Robert Kaplan Pegs Indian Ocean Rim As Global Hub - Newsweek

Foreign policymakers distracted by recent history—the fallout from the end of the Cold War, the morasses of Iraq and Afghanistan—should shift their gazes from northern landmasses to southern seas. That’s the thrust of Robert Kaplan’s new book, Monsoon: The Indian Ocean and the Future of American Power, which argues that the Indian Ocean “will demographically and strategically be a hub of the 21st-century world.”

Kaplan, who has written prolifically on how geography plays into national destiny, takes the “rise of the rest” theory one step further in Monsoon. It’s not just the BRICs that are worth watching, he says, but the whole ocean and its rimland, from Indonesia to the Horn of Africa, which is lined with billions of people in dozens of countries.

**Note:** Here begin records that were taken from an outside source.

(* ===== verification/BuildProofs.v ===== *)
(** The runtime state a generation boots with is well formed: the invariants that the calls
    of a running system keep hold when its first process starts, and that process holds the
    capabilities the admitted policy gives it. *)

From S2P Require Import Prelude KernelBase Transport VfsPath KernelObjects Store ObjectTableProofs ProcessRuntime.
From S2P Require Import ProcessTableProofs BootConfig BootPolicy BootPolicyProofs CapRegistry VfsState Runtime VertexFs PageCache.
From S2P Require Import VfsNodes BootGrants BootBuild VfsTreeProofs CapabilityProofs BootGrantProofs.
From S2P Require Import Kernel ProcessMemory ProcessSyscalls SchedulerProofs ProcessProofs IpcProofs VfsCallProofs VertexFsProofs.

Local Abbreviation next_id := KernelObjects.next_id.

(** * Sequences that may fail *)

(** [c], run in [s], either succeeds with [Q] or fails in a state with [F]. *)
Definition mwp {S E A} (c : M S E A) (Q : A → S → Prop) (F : S → Prop) (s : S) : Prop :=
  match c s with
  | (Ok a, s') => Q a s'
  | (Err _, s') => F s'
  end.

Section mwp.
Context {S E A B : Type} (F : S → Prop).

Lemma mwp_bind (c : M S E A) (f : A → M S E B) Q s :
  mwp c (λ a s', mwp (f a) Q F s') F s → mwp (rbind c f) Q F s.
Proof. unfold mwp, rbind. by destruct (c s) as [[a|e] s']. Qed.
Lemma mwp_mono (c : M S E A) (Q Q' : A → S → Prop) s :
  mwp c Q F s → (∀ a s', Q a s' → Q' a s') → mwp c Q' F s.
Proof. unfold mwp. destruct (c s) as [[a|e] s']; auto. Qed.
Lemma mwp_lift (r : Result E A) Q s : F s → (∀ a, r = Ok a → Q a s) → mwp (rlift r) Q F s.
Proof. unfold mwp, rlift. destruct r; auto. Qed.
Lemma mwp_guard b (e : E) Q s : F s → (b = true → Q tt s) → mwp (rguard b e) Q F s.
Proof. unfold mwp, rguard. destruct b; auto. Qed.
Lemma mwp_ok (c : M S E A) Q s a s' : mwp c Q F s → c s = (Ok a, s') → Q a s'.
Proof. unfold mwp. intros H Hc. by rewrite Hc in H. Qed.
End mwp.

(** The first part of a sequence, by a lemma about it. *)
Ltac first_by tac := apply mwp_bind; eapply mwp_mono; [tac|]; cbn beta.

(** * Objects as they are made *)

Definition pristine (o : KernelObject) : Prop :=
  match o with
  | OIpcEndpoint e => ep_queue e = queue_empty ∧ ep_owner e = pid_empty
  | ODmaRegion r => dma_mapped_by r = pid_empty
  | OVirtioDevice d => vd_owner d = pid_empty
  | _ => True
  end.

Record objects_new (t : ObjectTable) : Prop := mk_objects_new {
  on_wf : table_wf t;
  on_next : next_id t = (1 + Z.of_nat (count t))%Z;
  on_dense i : i < count t → ∃ o, objects t !! i = Some (Some o);
  on_pristine i o : live_at t i o → pristine o
}.

Lemma objects_new_next t : objects_new t → (next_id t < u64_max)%Z.
Proof.
  intros [Hwf -> _ _]. pose proof (tw_count t Hwf).
  assert (Z.of_nat MAX_OBJECTS < 1000000)%Z by (vm_compute; reflexivity). unfold u64_max. lia.
Qed.

Lemma objects_new_reset t : length (objects t) = MAX_OBJECTS → objects_new (table_reset t).
Proof.
  intros Hl. assert (Hno : ∀ i o, ¬ live_at (table_reset t) i o) by (intros i o [Hi _]; cbn in Hi; lia).
  split; [split| |..]; try done.
  - cbn. lia.
  - intros i o []%Hno.
  - intros i j o o' []%Hno.
  - intros i Hi. cbn in Hi. lia.
  - intros i o []%Hno.
Qed.

(** An object appended to such a table. *)
Lemma objects_new_append t o :
  objects_new t → count t ≠ length (objects t) → object_id o = next_id t → pristine o →
  objects_new (t <| next_id := wrap_u64 (next_id t + 1) |> <| objects := <[count t := Some o]> (objects t) |>
                 <| count := S (count t) |>).
Proof.
  intros [Hwf Hn Hd Hp] Hne Hid Hpo. pose proof Hwf as [Hl Hc _ Hids Hu].
  assert (Hsmall : (next_id t < u64_max)%Z) by (unfold u64_max, MAX_OBJECTS in *; lia).
  assert (Hfree : ∀ x, ¬ live_at t (count t) x) by (intros x [Hx _]; lia).
  destruct (placed_map t (t <| next_id := wrap_u64 (next_id t + 1) |> <| objects := <[count t := Some o]> (objects t) |>
                            <| count := S (count t) |>) o Hwf) as (Hwf' & _ & Hn').
  { apply (place_at t (count t) o (S (count t))); [done|lia|done|by right]. }
  1-3: done.
  split; [done|..].
  - rewrite Hn'. unfold set; cbn. lia.
  - intros i Hi. unfold set in *; cbn in *. destruct (decide (i = count t)) as [->|Hi'].
    + exists o. rewrite list_lookup_insert_eq by lia. done.
    + rewrite list_lookup_insert_ne by done. apply Hd. lia.
  - intros i x [Hi Hx]. unfold set in *; cbn in *. destruct (decide (i = count t)) as [->|Hi'].
    + rewrite list_lookup_insert_eq in Hx by lia. by injection Hx as <-.
    + rewrite list_lookup_insert_ne in Hx by done. apply (Hp i). split; [lia|done].
Qed.

Lemma push_object_new t mk r t' :
  objects_new t → (∀ id, object_id (mk id) = id) → (∀ id, pristine (mk id)) →
  push_object t mk = (r, t') → objects_new t'.
Proof.
  intros Ht Hid Hp. unfold push_object. destruct (Nat.eqb_spec (count t) (length (objects t))); [congruence|].
  intros [= _ <-]. by apply objects_new_append.
Qed.

(** No slot below the count is free, so an insertion appends. *)
Lemma objects_no_hole t :
  objects_new t → first_index (λ o : option KernelObject, bool_decide (o = None)) (objects t) (count t) = None.
Proof.
  intros Ht. destruct (first_index _ _ _) as [i|] eqn:Hi; [|done].
  apply first_index_Some in Hi as (Hlt & (x & Hx & Hp) & _). apply bool_decide_eq_true in Hp as ->.
  destruct (on_dense _ Ht i Hlt) as [o' Ho]. congruence.
Qed.

Lemma add_endpoint_new t name r t' : objects_new t → add_endpoint t name = (r, t') → objects_new t'.
Proof.
  intros Ht. unfold add_endpoint, add_endpoint_owned, insert_object. rewrite objects_no_hole by done.
  destruct (Nat.eqb_spec (count t) (length (objects t))); [congruence|]. intros [= _ <-].
  by apply (objects_new_append t (OIpcEndpoint (endpoint_new (next_id t) name pid_empty))).
Qed.

Lemma add_vfs_mount_new t name rn path source flags dynamic owner r t' :
  objects_new t → add_vfs_mount t name rn path source flags dynamic owner = (r, t') → objects_new t'.
Proof.
  intros Ht. unfold add_vfs_mount. destruct (Nat.eqb_spec (count t) (length (objects t))) as [|Hne]; [congruence|].
  unfold insert_object. change (objects (t <| next_id := _ |>)) with (objects t).
  change (count (t <| next_id := _ |>)) with (count t). rewrite objects_no_hole by done.
  rewrite (proj2 (Nat.eqb_neq _ _) Hne). intros [= _ <-].
  by apply (objects_new_append t (OVfsMount (vfs_mount_new (next_id t) name rn path source flags dynamic owner))).
Qed.

(** * The file tree as it is made *)

Record files_new (v : VfsState) : Prop := mk_files_new {
  fn_tree : tree_wf v;
  fn_next : next_vfs_node_id v = (1 + Z.of_nat (length (omap id (vfs_nodes v))))%Z;
  fn_closed i d : open_file_descriptions v !! i ≠ Some (Some d);
  fn_unlocked i l : vfs_locks v !! i ≠ Some (Some l)
}.

Definition directory_at (v : VfsState) (n : VfsNodeId) : Prop :=
  ∃ i m, vfs_nodes v !! i = Some (Some m) ∧ vn_id m = n ∧ vn_kind m = NkDirectory.

Lemma length_omap_fill {A} (l : list (option A)) i x :
  l !! i = Some None → length (omap id (<[i := Some x]> l)) = S (length (omap id l)).
Proof.
  revert i. induction l as [|o l IH]; intros [|i]; cbn; [done|done|by intros [= ->]|].
  intros Hi. destruct o; cbn; rewrite IH by done; lia.
Qed.

Lemma reset_slot {A} (l : list (option A)) i x : map_upto (λ _, None) l (length l) !! i ≠ Some (Some x).
Proof. rewrite lookup_map_upto. case_bool_decide as Hi; [by destruct (l !! i)|]. by rewrite lookup_ge_None_2 by lia. Qed.

Lemma files_new_reset v :
  length (vfs_nodes v) = MAX_VFS_NODES → files_new (vfs_state_reset v).
Proof.
  intros Hl. set (v' := vfs_state_reset v).
  assert (Hno : ∀ i m, vfs_nodes v' !! i ≠ Some (Some m)) by (intros; apply reset_slot).
  assert (Hz : omap id (vfs_nodes v') = []).
  { apply elem_of_nil_inv. intros m ([o|] & Ho & [= ->])%list_elem_of_omap. apply list_elem_of_lookup in Ho as [i Hi].
    by apply (Hno i m). }
  split.
  - split; [split|split|]; try (intros; exfalso; by eapply Hno); try (cbn; lia).
    + unfold v'. cbn -[map_upto]. by rewrite length_map_upto.
    + intros k d Hk. exfalso. by eapply (reset_slot (open_file_descriptions v)).
  - by rewrite Hz.
  - intros i d. apply (reset_slot (open_file_descriptions v)).
  - intros i l. apply (reset_slot (vfs_locks v)).
Qed.

Lemma files_new_room v slot :
  files_new v → vfs_nodes v !! slot = Some None → (1 ≤ next_vfs_node_id v < u64_max)%Z.
Proof.
  intros [Hw Hn _ _] Hs. pose proof (length_omap_le (vfs_nodes v)) as Hle.
  rewrite (nw_len _ _ _ (tw_nodes _ Hw)) in Hle. unfold u64_max, MAX_VFS_NODES in *. lia.
Qed.

(** A new node below a directory. *)
Lemma add_node_new v name parent kind backing source r v' :
  files_new v → (∀ p, parent = Some p → directory_at v p) →
  (∀ f, backing = VbMemoryFile f → kind = NkRegularFile ∧ f < vfs_mem_file_count v) →
  (∀ f, backing = VbVertexFsFile f → kind = NkRegularFile ∧ f < vertexfs_file_count v) →
  add_vfs_node_with_name v name parent kind backing source = (r, v') →
  files_new v' ∧ (∀ d, directory_at v d → directory_at v' d) ∧
  (∀ id, r = Ok id → kind = NkDirectory → directory_at v' id).
Proof.
  intros Hv Hpar Hmem Hvfs. unfold add_vfs_node_with_name.
  destruct (first_index _ _ _) as [slot|] eqn:Hf; [|by intros [= <- <-]].
  apply first_index_Some in Hf as (_ & ([m|] & Hs & Hm) & _); [done|]. clear Hm.
  pose proof (files_new_room v slot Hv Hs) as Hr. destruct Hv as [[Wn Wf Wo] Hn Hc Hl].
  unfold allocate_vfs_metadata_version. cbn zeta. set (m := mkVfsNode _ _ _ _ _ _ _). intros [= <- <-].
  assert (Hsat : sat_add (next_vfs_node_id v) 1 = (next_vfs_node_id v + 1)%Z) by (unfold sat_add; lia).
  assert (Hadd : ∀ i x, <[slot := Some m]> (vfs_nodes v) !! i = Some (Some x) ↔
                   (i = slot ∧ x = m) ∨ vfs_nodes v !! i = Some (Some x)) by (intros; by apply add_lookup).
  split_and!.
  - split; [split| |exact Hc|exact Hl]; unfold set; cbn -[sat_add].
    + rewrite Hsat. apply (nodes_wf_add _ _ _ Wn slot Hs m eq_refl); [lia|]. intros p Hp. destruct (Hpar p Hp) as (i & x & ?). eauto.
    + by apply (files_backed_add _ slot Hs m).
    + intros k d []%Hc.
    + rewrite Hsat, length_omap_fill by done. lia.
  - intros d (i & x & Hx & Hd). exists i, x. split; [|done]. unfold set; cbn -[sat_add]. apply Hadd. by right.
  - intros n [= <-] Hk. exists slot, m. unfold set; cbn -[sat_add]. rewrite Hadd. auto.
Qed.

Lemma files_backed_more l a a' b c c' d :
  files_backed l a b c d → a ≤ a' ≤ b → c ≤ c' ≤ d → files_backed l a' b c' d.
Proof.
  intros [H1 H2 H3 H4] Ha Hc. split; [lia|lia|..]; intros i m f Hm Hb.
  - destruct (H3 i m f Hm Hb). split; [done|lia].
  - destruct (H4 i m f Hm Hb). split; [done|lia].
Qed.
(** * Claims *)

(** A new generation takes over the state of the old one exactly when no volume is
    lost or reinterpreted.  [validate_state_transition_policy] accepts a switch if and
    only if every volume that both generations have under one name keeps its schema, or
    says that it migrates, or the switch is a rollback, and no volume that goes away is
    one to be deleted when unreferenced; without a running configuration it accepts. *)
Theorem state_transition_policy_exact previous target rollback :
  validate_state_transition_policy previous target rollback = Ok tt ↔
  match previous with
  | None => True
  | Some previous =>
      (∀ o, o ∈ counted (cf_state_volumes target) → ∃ t, o = Some t ∧
         ∀ p, find_state_volume previous (svc_id t) = Some p →
           svc_schema_version p = svc_schema_version t ∨ rollback = true ∨ svc_migration_policy t = "migrate"%string) ∧
      (∀ o, o ∈ counted (cf_state_volumes previous) → ∃ p, o = Some p ∧
         (find_state_volume target (svc_id p) = None → svc_retention_policy p ≠ "delete-when-unreferenced"%string))
  end.
Proof. apply state_policy_spec. Qed.


(** After a rollback the way back leads to the generation that failed.  The rollback
    notes the generation it left as failed, so that it can be neither staged nor
    verified, but also as the target of the next rollback, which is entered without
    those checks. *)
Theorem rollback_target_is_failed `{PM : ProcessMemory, SM : StoreMemory} (loader : BootLoader)
    cap generation len s s' config :
  system_runs loader s → rt_active_config (ks_rt (sy_kernel s)) = Some config →
  generation_call loader GcRollback cap generation len s = Some (Ok Entered, s') →
  let failed := rt_generation_id (ks_rt (sy_kernel s)) in
  gn_failed (sy_gen s') = Some failed ∧ gn_rollback (sy_gen s') = Some (mkGenerationRuntime failed config).
Proof.
  intros Hs Hc Hrun. pose proof (generation_call_gwp loader GcRollback cap generation len s (manager_invariant _ _ Hs)) as Hg.
  destruct (gwp_run _ _ _ _ _ Hg Hrun) as [_ (c & He)]. split; [|by apply (en_back _ _ _ _ He)].
  rewrite (en_failed _ _ _ _ He), Hc. done.
Qed.

(** * A switch *)

#[local] Existing Instance space_memory.
#[local] Existing Instance space_process_memory.
#[local] Existing Instance image_store.

(** Memory in which the name of the second generation lies at 4096. *)
Definition target_bytes (address : Z) : Z := default 0%Z (string_bytes "gen-2" !! Z.to_nat (address - 4096)).
Definition bare_kernel : KernelState :=
  mkKernelState runtime_new (mkSpaceMemory (λ _, target_bytes) ∅) 9 frame_empty 0 0 devices_new.
Definition registering (id : string) (s : System) : System :=
  s <| sy_gen := (register_generation_config (boot_config id) (sy_gen s)).2 |>.
Definition unbooted : System := registering "gen-2" (registering "gen-1" (mkSystem bare_kernel generation_state_new)).
Definition booted : System :=
  match init_from_boot_config plain_loader (boot_config "gen-1") unbooted with Some (_, s) => s | None => unbooted end.

Lemma first_sound : config_sound (boot_config "gen-1").
Proof. split; [apply boot_config_wf|apply boot_config_rights|apply boot_config_roots]. Qed.
Lemma second_sound : config_sound (boot_config "gen-2").
Proof. split; [apply boot_config_wf|each_right|each_root]. Qed.

Lemma unbooted_booting : booting unbooted.
Proof.
  eapply bt_register; [|exact second_sound|apply surjective_pairing].
  eapply bt_register; [|exact first_sound|apply surjective_pairing]. by apply bt_new.
Qed.

Lemma booted_init : init_from_boot_config plain_loader (boot_config "gen-1") unbooted = Some (Ok tt, booted).
Proof.
  unfold booted.
  assert (H : match init_from_boot_config plain_loader (boot_config "gen-1") unbooted with
              | Some (Ok _, _) => true | _ => false end = true) by (vm_compute; reflexivity).
  destruct (init_from_boot_config _ _ _) as [[[[]|e] s]|]; [done|discriminate..].
Qed.

Lemma booted_runs : system_runs plain_loader booted.
Proof. eapply sr_boot; [exact unbooted_booting|exact first_sound|exact booted_init]. Qed.

Lemma activation_enters :
  match generation_call plain_loader GcActivate 2 4096 5 booted with
  | Some (Ok Entered, s) => str_eqb (rt_generation_id (ks_rt (sy_kernel s))) "gen-2"
  | _ => false
  end = true.
Proof. vm_compute. reflexivity. Qed.

(** * Bootstrap variants of the automation-framework management service

    The repository holds eight files that each assemble the same service:
    create one web application object, attach the four route groups
    (scenarios, executions, data providers, AI services) and start an HTTP
    listener.  Five files use Flask, three use FastAPI.

    The files are embedded as programs of a small state-and-exception
    monad.  Everything a file asks of code that lives outside it (imports,
    constructors, blueprint registration, the listener) is a [Call]; a
    [World] decides which calls raise, what the configuration holds and
    what the route groups answer.  Theorems quantify over all worlds.

    Three files (providers/api_provider.py, services/__init__.py and
    tests/unit/__init__.py) open with a line that names the file they were
    written for ([src/main.py:] or [src/main.py]).  That line is a label of
    the listing; the embedding of each file starts at its imports. *)

From Stdlib Require Import ZArith.
From stdpp Require Import gmap strings list.

Open Scope Z_scope.
Open Scope string_scope.
Open Scope list_scope.

(** ** Data *)

(** Python values that travel through configuration and keyword arguments. *)
Inductive Value :=
| VStr (s : string)
| VInt (n : Z)
| VBool (b : bool).

#[global] Instance Value_eq_dec : EqDecision Value.
Proof. solve_decision. Defined.

(** The two web frameworks used by the files. *)
Inductive Framework := Flask | FastAPI.

#[global] Instance Framework_eq_dec : EqDecision Framework.
Proof. solve_decision. Defined.

(** The four imported route groups.  The Flask files import them as
    [scenario_routes], ...; two FastAPI files reach the same groups as
    [scenarios.router], ... *)
Inductive RouteGroup :=
| scenario_routes
| execution_routes
| data_provider_routes
| ai_service_routes.

#[global] Instance RouteGroup_eq_dec : EqDecision RouteGroup.
Proof. solve_decision. Defined.

Definition all_groups : list RouteGroup :=
  [scenario_routes; execution_routes; data_provider_routes; ai_service_routes].

(** One attachment of a route group: [register_blueprint(bp, url_prefix=..)]
    or [include_router(r, prefix=.., tags=[..])]. An absent keyword is
    [None] / the empty list. *)
Record Mount := mkMount {
  group : RouteGroup;
  prefix : option string;
  tags : list string
}.

#[global] Instance Mount_eq_dec : EqDecision Mount.
Proof. solve_decision. Defined.

(** The view functions the files define: [health_check] and [index]. *)
Inductive Endpoint := ep_health_check | ep_index.

#[global] Instance Endpoint_eq_dec : EqDecision Endpoint.
Proof. solve_decision. Defined.

(** A rule added with [@app.route(rule)] above a view function; with no
    [methods] keyword Flask serves GET on it. *)
Record Route := mkRoute {
  rule : string;
  endpoint : Endpoint
}.

#[global] Instance Route_eq_dec : EqDecision Route.
Proof. solve_decision. Defined.

(** The application object. *)
Record App := mkApp {
  framework : Framework;
  import_name : string;
  cors : bool;
  app_config : gmap string Value;
  mounts : list Mount;
  routes : list Route
}.

Definition new_app (fw : Framework) (name : string) : App :=
  {| framework := fw; import_name := name; cors := false;
     app_config := ∅; mounts := []; routes := [] |}.

Definition add_mount (m : Mount) (a : App) : App :=
  {| framework := framework a; import_name := import_name a; cors := cors a;
     app_config := app_config a; mounts := mounts a ++ [m];
     routes := routes a |}.

Definition add_route (r : Route) (a : App) : App :=
  {| framework := framework a; import_name := import_name a; cors := cors a;
     app_config := app_config a; mounts := mounts a;
     routes := routes a ++ [r] |}.

Definition set_cors (a : App) : App :=
  {| framework := framework a; import_name := import_name a; cors := true;
     app_config := app_config a; mounts := mounts a; routes := routes a |}.

(** [app.config.update(d)]: the entries of [d] win. *)
Definition config_update (d : gmap string Value) (a : App) : App :=
  {| framework := framework a; import_name := import_name a; cors := cors a;
     app_config := d ∪ app_config a; mounts := mounts a;
     routes := routes a |}.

The area already accounts for 70 percent of the world’s traffic of petroleum products, and it will be the setting for the new Great Game between China, India, and the U.S., as each country vies for naval dominance of its waters. Forget Europe and Russia; it is the Indian Ocean’s rim, says Kaplan, that will be the epicenter of the next generation of global issues, including climate change, access to energy, and extremist politics.

On its far West lies Somalia, the anarchic state responsible for piracy on Indian Ocean shipping lanes; on the far East, Indonesia, whose democracy “could become the lodestar of the Muslim world” and whose nearby Strait of Malacca “hosts” 50 percent of the world’s merchant fleet capability. As America’s influence slowly shrinks worldwide, the U.S. will have to engage these rim countries in order to legitimize its power in the region.